Etika menyebut, ada beberapa faktor yang menjadi penyebab melambatnya pertumbuhan ekonomi Indonesia pada kuartal II mendatang, salah satunya adalah merosotnya penerimaan negara sebesar 4.1 persen (per Maret).
“Lalu biaya subsidi tinggi untuk menopang pelemahan rupiah dan kenaikan harga minyak serta daya beli masyarakat menurun efek dari kenaikan harga barang, khususnya pangan,” terangnya.
Selain itu, lanjut Etika, pelemahan pertumbuhan juga bisa diakibatkan oleh kinerja ekspor yang tertekan. Kondisi ini dikarenakan efek dari isu global dan geopolitik.
Daya Beli Tergerus
Inflasi pangan yang tengah mencapai level tinggi saat ini dinilai perlahan menggerus daya beli masyarakat. Hal ini telah tercermin dari penurunan inflasi inti sejak awal 2023.
Direktur Riset Makroekonomi Center of Reform on Economics (CORE) Indonesia Akbar Susamto mengatakan bahwa sejak kuartal I 2024, tingkat inflasi intinya hampir mendekati tingkat inflasi inti pada kuartal IV 2020 ketika pandemi Covid-19.

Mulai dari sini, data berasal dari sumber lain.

(** X1: the to, from, cc and self sets that [parse_headers] returns hold
    exactly the parsed comma-separated pieces of the values of the [To],
    [From], [Cc] and [Delivered-To] headers: every occurrence of a header
    adds to its set, and a value with a comma gives several addresses. *)
Theorem parse_headers_address_sets headers :
  header_to (parse_headers headers)
    = header_addresses TO_HEADER_STRING headers ∧
  header_from (parse_headers headers)
    = header_addresses FROM_HEADER_STRING headers ∧
  header_cc (parse_headers headers)
    = header_addresses CC_HEADER_STRING headers ∧
  header_self (parse_headers headers)
    = header_addresses DELIVERED_TO_HEADER_STRING headers.
Proof.
  repeat split.
  - rewrite <- (parse_headers_addresses TO_HEADER_STRING) by set_solver. done.
  - rewrite <- (parse_headers_addresses FROM_HEADER_STRING) by set_solver. done.
  - rewrite <- (parse_headers_addresses CC_HEADER_STRING) by set_solver. done.
  - rewrite <- (parse_headers_addresses DELIVERED_TO_HEADER_STRING)
      by set_solver. done.
Qed.

Lemma parse_header_unrecognised st h :
  ¬ recognised h → parse_header st h = st.
Proof.
  unfold recognised, parse_header. intros Hn.
  rewrite bool_decide_eq_false_2 by set_solver.
  rewrite !decide_False by set_solver. done.
Qed.

Lemma parse_loop_recognised headers : ∀ st,
  foldl parse_header st (filter recognised headers)
  = foldl parse_header st headers.
Proof.
  induction headers as [|h hs IH]; intros st; [done|].
  rewrite filter_cons. case_decide as Hr; simpl.
  - apply IH.
  - by rewrite (parse_header_unrecognised st h Hr).
Qed.

(** X2: headers whose name is none of [To], [From], [Cc], [Delivered-To],
    [References] and [Message-Id], compared as they are written (case
    matters), have no effect: dropping them from the list leaves the result
    of [parse_headers] unchanged. *)
Theorem parse_headers_ignores_unrecognised headers :
  parse_headers (filter recognised headers) = parse_headers headers.
Proof. unfold parse_headers. by rewrite parse_loop_recognised. Qed.

End ParsedSets.

(** ** Further properties of check_allowed and add_enforced_cc *)

Section Policy.
Context `{L : PyLib}.
Import ProcessEmailHeaders.

(** X3: the domain patterns are tried before the user patterns, and the
    search stops at the first match: when the domain patterns compile and
    one of them matches a from address, [check_allowed] returns true
    whatever the user patterns are, malformed ones included. *)
Theorem check_allowed_domain_first (header_from : gset addr)
    (allowed_domains allowed_users : list string) :
  (∀ d a, d ∈ allowed_domains → a ∈ header_from →
          compiles (domain_pattern d) a) →
  (∃ d a, d ∈ allowed_domains ∧ a ∈ header_from ∧
          matches (domain_pattern d) a) →
  check_allowed header_from allowed_domains allowed_users = Returned true.
Proof.
  intros Hok (d & a & Hd & Ha & Hm). unfold check_allowed.
  rewrite !search_patterns_guard.
  destruct (search_patterns_spec domain_pattern allowed_domains
              (elements header_from)) as (b & -> & Hiff).
  { intros d' a' ? ?%elem_of_elements. by apply Hok. }
  assert (b = true) as ->; [|done].
  apply Hiff. exists d, a. by rewrite elem_of_elements.
Qed.

(** No two addresses of a set that the loop built from [header_cc] share
    an email address, unless both were in [header_cc]. *)
Lemma add_enforced_cc_distinct enforce_cc header_to header_from header_cc0 :
  ∀ header_cc,
    header_cc0 ⊆ header_cc →
    (∀ x y, x ∈ header_cc → y ∈ header_cc → x ∉ header_cc0 →
            x.2 = y.2 → x = y) →
    ∀ x y,
      x ∈ add_enforced_cc enforce_cc header_to header_cc header_from →
      y ∈ add_enforced_cc enforce_cc header_to header_cc header_from →
      x ∉ header_cc0 → x.2 = y.2 → x = y.
Proof.
  unfold add_enforced_cc.
  induction enforce_cc as [|c l IH]; intros header_cc Hsub Hinv; [done|].
  simpl. apply IH.
  - etrans; [exact Hsub|apply enforce_one_subseteq].
  - destruct (enforce_one_spec header_to header_from header_cc c)
      as [[_ ->]|[Hn ->]]; [done|].
    assert (∀ z, z ∈ header_cc → z.2 ≠ (parseaddr c).2) as Hfresh.
    { intros z Hz Heq. apply Hn. exists z. split; [set_solver|done]. }
    intros x y [->%elem_of_singleton|Hx]%elem_of_union
      [->%elem_of_singleton|Hy]%elem_of_union Hx0 Heq.
    + done.
    + by destruct (Hfresh y Hy).
    + by destruct (Hfresh x Hx).
    + by apply Hinv.
Qed.

(** X4: [add_enforced_cc] keeps every address of the cc set; afterwards
    the email address of every mandatory address is the one of some
    address of the to, cc or from set; an address that it added shares its
    email address with no other address of the new cc set and with no
    address of the to and from sets, so a mandatory address that is listed
    twice, or listed under two display names, is added once. *)
Theorem add_enforced_cc_invariants (enforce_cc : list string)
    (header_to header_cc header_from : gset addr) :
  let out := add_enforced_cc enforce_cc header_to header_cc header_from in
  header_cc ⊆ out ∧
  (∀ a, a ∈ enforce_cc →
        known_email (parseaddr a).2 (header_to ∪ out ∪ header_from)) ∧
  (∀ x y, x ∈ out → y ∈ out → x ∉ header_cc → x.2 = y.2 → x = y) ∧
  (∀ x, x ∈ out → x ∉ header_cc →
        ¬ known_email x.2 (header_to ∪ header_from)).
Proof.
  intros out. split; [|split; [|split]].
  - apply add_enforced_cc_subseteq.
  - intros a Ha. by apply add_enforced_cc_known.
  - apply (add_enforced_cc_distinct _ _ _ header_cc header_cc); [done|].
    intros x y Hx _ Hx0. by destruct Hx0.
  - intros x Hx Hx0.
    destruct (add_enforced_cc_added _ _ _ _ _ Hx) as [?|(a & _ & _ & Hn)];
      [done|].
    intros Hk. apply Hn. eapply known_email_mono; [|exact Hk]. set_solver.
Qed.

End Policy.

(** ** Further properties of process_results and run *)

Section Results.
Context `{L : PyLib}.
Import ProcessEmailHeaders.

(** X5: with a self address to pop, every from address is rendered in
    the [to] string, also one whose email address is a self address (only
    the to set is cleared of self addresses); so is every to address whose
    email address is no self address; every cc address is rendered in the
    [cc] string; and [references] and [in_reply_to] are handed through. *)
Theorem process_results_renders (result : gmap string string)
    (header_from header_to header_cc header_self : gset addr)
    (header_references header_in_reply_to : string) :
  header_self ≠ ∅ →
  ∃ m to cc,
    process_results result header_from header_to header_cc header_self
      header_references header_in_reply_to = Returned m ∧
    m !! "to" = Some to ∧ m !! "cc" = Some cc ∧
    (∀ a, a ∈ header_from → contains (formataddr a) to = true) ∧
    (∀ a, a ∈ header_to → ¬ known_email a.2 header_self →
          contains (formataddr a) to = true) ∧
    (∀ a, a ∈ header_cc → contains (formataddr a) cc = true) ∧
    m !! "references" = Some header_references ∧
    m !! "in_reply_to" = Some header_in_reply_to.
Proof.
  intros Hne.
  destruct (elements header_self) as [|addr_self rest] eqn:He.
  { apply elements_empty_inv in He. destruct Hne. by apply leibniz_equiv. }
  eexists _, _, _. split; [by eapply process_results_returns|].
  split; [do 4 (rewrite lookup_insert_ne by done); apply lookup_insert_eq|].
  split; [do 3 (rewrite lookup_insert_ne by done); apply lookup_insert_eq|].
  split; [|split; [|split; [|split]]].
  - intros a Ha. apply contains_join, list_elem_of_fmap.
    exists a. split; [done|]. apply elem_of_elements. set_solver.
  - intros a Ha Hn. apply contains_join, list_elem_of_fmap.
    exists a. split; [done|]. apply elem_of_elements, elem_of_union. left.
    unfold without_self. by apply elem_of_filter.
  - intros a Ha. apply contains_join, list_elem_of_fmap.
    exists a. split; [done|]. by apply elem_of_elements.
  - rewrite lookup_insert_ne by done. apply lookup_insert_eq.
  - apply lookup_insert_eq.
Qed.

“Tak hanya itu, penurunan juga terlihat dari pertumbuhan tahunan pengeluaran makanan riil pada seluruh kelompok masyarakat pada Maret 2023. Salah satu sumber utama penggerus daya beli masyarakat adalah kenaikan harga pangan,” ujarnya kepada Kabar Bursa, Jumat, 26 April 2024.
Pasalnya, sambung Akbar, separuh lebih porsi pengeluaran per kapita dari 80 persen masyarakat Indonesia digunakan untuk membeli makanan.
“Pelemahan daya beli juga dapat dilihat dari persentase pengeluaran barang-barang sekunder dan tersier yang menurun, yaitu pakaian, alas kaki, dan tutup kepala, barang tahan lama, dan aneka barang dan jasa,” ungkap Akbar.
Data dari Badan Pusat Statistik (BPS) menunjukkan bahwa inflasi pada komponen harga bergejolak pada bulan Maret 2024 mencapai 10,33 persen year on year (yoy).
Plt Kepala BPS Amalia A. Widyasanti mengungkapkan bahwa inflasi pada komponen harga bergejolak atau inflasi pangan pada bulan Maret ini merupakan yang tertinggi sejak Agustus 2022 atau dalam 20 bulan terakhir, mencapai 8,93 persen.
“Tekanan inflasi dari komponen harga bergejolak memberikan kontribusi terbesar pada inflasi pada bulan Maret 2024, dengan kontribusi sebesar 1,46 persen,” bebernya
“Beberapa komoditas yang memberikan kontribusi dominan terhadap inflasi adalah beras, daging ayam ras, cabai merah, telur ayam ras, bawang putih, dan tomat,” lanjut Amalia.